Each letter as she received it, she divined its contents. The first was from John.
"DEAR OLD MATER--"
She heard the ring of vitality in that.
"They're all going from here. If I cock on a year or two, they'll take me. I sort of know you'd like me to. Do you know why? Do you remember once my asking you something about a couple of moles the hay knives had chopped? I was thinking of it yesterday, I don't know why, and that made me realize you'd understand. Do you remember what you said about Death, that sometimes it was just a gift when things were worth while? Well--good Lord! It's worth while now, not that the blighters are going to kill me. I've got as much chance as any one of getting through. But you are glad I'm going, aren't you? You're not going to try to stop me. They say the Army's big enough with the French on one side and the Russians on the other to knock Germany into a cocked hat in three months. But I must get out and have one pot at 'em."

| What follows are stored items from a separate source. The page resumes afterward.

(** What [CreateOrder] does once the four fields have passed the check. *)
Lemma CreateOrder_checked (entropy : Entropy) (request : CreateOrderRequest.t) :
  CreateOrderRequest.user_id request <> "" ->
  CreateOrderRequest.product_name request <> "" ->
  JS.falsy_number (CreateOrderRequest.amount request) = false ->
  CreateOrderRequest.quantity request <> 0%Z ->
  exists k,
    OrderService.CreateOrder entropy request =
      OrderService.userClient_GetUser
        {| GetUserRequest.user_id := CreateOrderRequest.user_id request |} k.
Proof.
  intros Hid Hproduct Hamount Hquantity.
  unfold OrderService.CreateOrder.
  rewrite (truthy_string Hid), (truthy_string Hproduct), Hamount.
  apply Z.eqb_neq in Hquantity. unfold OrderService.falsy_int32.
  rewrite Hquantity. cbn [orb]. unfold OrderService.verifyUser.
  eexists. reflexivity.
Qed.

Lemma CreateOrder_check_fails (entropy : Entropy) (request : CreateOrderRequest.t) :
  CreateOrderRequest.user_id request = ""
  \/ CreateOrderRequest.product_name request = ""
  \/ JS.falsy_number (CreateOrderRequest.amount request) = true
  \/ CreateOrderRequest.quantity request = 0%Z ->
  OrderService.CreateOrder entropy request =
    OrderService.callback (ret fields_required).
Proof.
  intros H. unfold OrderService.CreateOrder.
  assert (E : JS.falsy_string (CreateOrderRequest.user_id request)
              || JS.falsy_string (CreateOrderRequest.product_name request)
              || JS.falsy_number (CreateOrderRequest.amount request)
              || OrderService.falsy_int32 (CreateOrderRequest.quantity request)
              = true).
  { rewrite !orb_true_iff, !falsy_string_iff, falsy_int32_iff. tauto. }
  now rewrite E.
Qed.

(** C1, as the code has it.  When the user is not in the user store,
    [CreateOrder] answers [success: false] with no order, and neither
    store changes, whatever the fields hold and whatever the channel to the
    user service does.  When the four fields pass the required-fields
    check, the handler starts with the call to [GetUser] and comes to the
    order store only in the callback of that call, and the message is
    "Invalid User ID" if the call went through. *)
Theorem CreateOrder_absent_user
  (entropy : Entropy) (request : CreateOrderRequest.t)
  (link : Grpc.link) (w : System.World) :
  JS.get (System.users w) (CreateOrderRequest.user_id request) = None ->
  exists response : OrderResponse.t,
    System.run_task link (OrderService.CreateOrder entropy request) w =
      (response, w)
    /\ OrderResponse.success response = false
    /\ OrderResponse.order response = None
    /\ (CreateOrderRequest.user_id request <> "" ->
        CreateOrderRequest.product_name request <> "" ->
        JS.falsy_number (CreateOrderRequest.amount request) = false ->
        CreateOrderRequest.quantity request <> 0%Z ->
        (exists k,
           OrderService.CreateOrder entropy request =
             OrderService.userClient_GetUser
               {| GetUserRequest.user_id :=
                    CreateOrderRequest.user_id request |} k)
        /\ (link = Grpc.up ->
            OrderResponse.message response = "Invalid User ID")).
Proof.
  intros Habsent.
  destruct (JS.falsy_string (CreateOrderRequest.user_id request)
            || JS.falsy_string (CreateOrderRequest.product_name request)
            || JS.falsy_number (CreateOrderRequest.amount request)
            || OrderService.falsy_int32 (CreateOrderRequest.quantity request))
    eqn:Echeck.
  - (* a field is empty or zero *)
    exists fields_required. unfold OrderService.CreateOrder. rewrite Echeck.
    cbn [System.run_task]. rewrite in_orders_ret.
    do 3 (split; [reflexivity |]).
    intros Hid Hproduct Hamount Hquantity. exfalso.
    rewrite (truthy_string Hid), (truthy_string Hproduct), Hamount in Echeck.
    apply falsy_int32_iff in Echeck. contradiction.
  - (* the four fields pass: the user service is asked *)
    unfold OrderService.CreateOrder. rewrite Echeck.
    unfold OrderService.verifyUser. rewrite run_task_await.
    pose proof (GetUser_absent
                  {| GetUserRequest.user_id := CreateOrderRequest.user_id request |}
                  (System.users w) Habsent) as [_ Huser].
    destruct link as [| e | e]; [rewrite Huser | |];
      cbn [System.run_task]; rewrite in_orders_ret;
      eexists; do 3 (split; [reflexivity |]); intros _ _ _ _;
      (split; [eexists; reflexivity | intros; solve [reflexivity | discriminate]]).
Qed.

Lemma CreateOrder_absent_user_witness :
  exists response : OrderResponse.t,
    System.run_task Grpc.up
      (OrderService.CreateOrder Sample.entropy Sample.ghost_order) Sample.empty =
      (response, Sample.empty)
    /\ OrderResponse.success response = false
    /\ OrderResponse.order response = None
    /\ OrderResponse.message response = "Invalid User ID".
Proof.
  destruct (@CreateOrder_absent_user Sample.entropy Sample.ghost_order
              Grpc.up Sample.empty eq_refl)
    as (response & Hrun & Hsuccess & Horder & Hmessage).
  exists response. repeat split; try assumption.
  apply Hmessage; cbn; solve [discriminate | reflexivity].
Defined.

(** C1 as it was stated fails: with a user that is not in the store, the
    message is the one of the required-fields check when a field is empty
    or zero (here the amount), and the message of the transport error when
    the call to the user service fails. *)
Lemma CreateOrder_absent_user_other_messages :
  let zero_amount :=
    fst (System.run_task Grpc.up
           (OrderService.CreateOrder Sample.entropy
              {| CreateOrderRequest.user_id := "ghost";
                 CreateOrderRequest.product_name := "Widget";
                 CreateOrderRequest.amount := 0%float;
                 CreateOrderRequest.quantity := 1 |}) Sample.empty) in
  let user_service_down :=
    fst (System.run_task (Grpc.request_lost Sample.unavailable)
           (OrderService.CreateOrder Sample.entropy Sample.ghost_order)
           Sample.empty) in
  JS.get (System.users Sample.empty) "ghost" = None
  /\ OrderResponse.message zero_amount =
       "User ID, Product Name, Amount and Quantity are required"
  /\ OrderResponse.message zero_amount <> "Invalid User ID"
  /\ OrderResponse.message user_service_down =
       "14 UNAVAILABLE: No connection established"
  /\ OrderResponse.message user_service_down <> "Invalid User ID".
Proof. cbn. repeat split; discriminate. Qed.

(** C3, as the code has it.  [CreateOrder] answers with the
    required-fields rejection, without calling the user service and
    without touching a store, whenever the user identifier or the product
    name is empty, the amount is zero or NaN, or the quantity is zero;
    a missing field arrives as one of these defaults.  Every other
    request, negative amounts and quantities included, passes the check
    and goes on to the call to the user service. *)
Theorem CreateOrder_required_fields
  (entropy : Entropy) (request : CreateOrderRequest.t) :
  (CreateOrderRequest.user_id request = ""
   \/ CreateOrderRequest.product_name request = ""
   \/ is_nan (CreateOrderRequest.amount request) = true
   \/ is_zero (CreateOrderRequest.amount request) = true
   \/ CreateOrderRequest.quantity request = 0%Z ->
   OrderService.CreateOrder entropy request =
     OrderService.callback (ret fields_required)
   /\ forall (link : Grpc.link) (w : System.World),
        System.run_task link (OrderService.CreateOrder entropy request) w =
          (fields_required, w))
  /\ (CreateOrderRequest.user_id request <> "" ->
      CreateOrderRequest.product_name request <> "" ->
      is_nan (CreateOrderRequest.amount request) = false ->
      is_zero (CreateOrderRequest.amount request) = false ->
      CreateOrderRequest.quantity request <> 0%Z ->
      exists k,
        OrderService.CreateOrder entropy request =
          OrderService.userClient_GetUser
            {| GetUserRequest.user_id := CreateOrderRequest.user_id request |} k).
Proof.
  split.
  - intros H.
    assert (E : OrderService.CreateOrder entropy request =
                OrderService.callback (ret fields_required)).
    { apply CreateOrder_check_fails. unfold JS.falsy_number.
      rewrite orb_true_iff. tauto. }
    split; [exact E |].
    intros link w. rewrite E. cbn [System.run_task]. apply in_orders_ret.
  - intros Hid Hproduct Hnan Hzero Hquantity.
    apply CreateOrder_checked; try assumption.
    unfold JS.falsy_number. now rewrite Hnan, Hzero.
Qed.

All this she had divined as her fingers tore open the envelope, but never had she dared to hope that the impulse of it would have come from his memory of what she had said to him those days when he was in the fashioning of her hands. This, she had made him. She clutched the letter in her hands and held it against her face and thanked God she had not wholly failed. The next two letters came together by the same post on the following day. She knew their handwriting. No envelope could have concealed their contents from her eyes. Liddiard's she opened first.
"MY DEAR MARY--"
"I suppose John has written to you of this preposterous suggestion of his that he should volunteer, and I know you will do all you can to prevent it. To begin with he is not of age. He will have to lie about it before they can accept him and, secondly, War is a job for soldiers and the Army is there to see it through. If they rush him out without proper training as I hear it is likely they may do, it's unfair on him; it's unfair on all of us. We've paid for our Army as a nation and now it's got its work to do. Calling for recruits now as they did in the South African war is not fair to the country. These young boys will go because they're hysterical with excitement for adventure, but where will the country be if they don't come back?
"I rely on you, my dear Mary, to do all you can to dissuade him from this mad project of his. With all the knowledge that one day he is to be master of Wenlock, I know he still looks reliantly towards you in that little farmhouse. Do all you can, my dear. We cannot lose him, neither you nor I."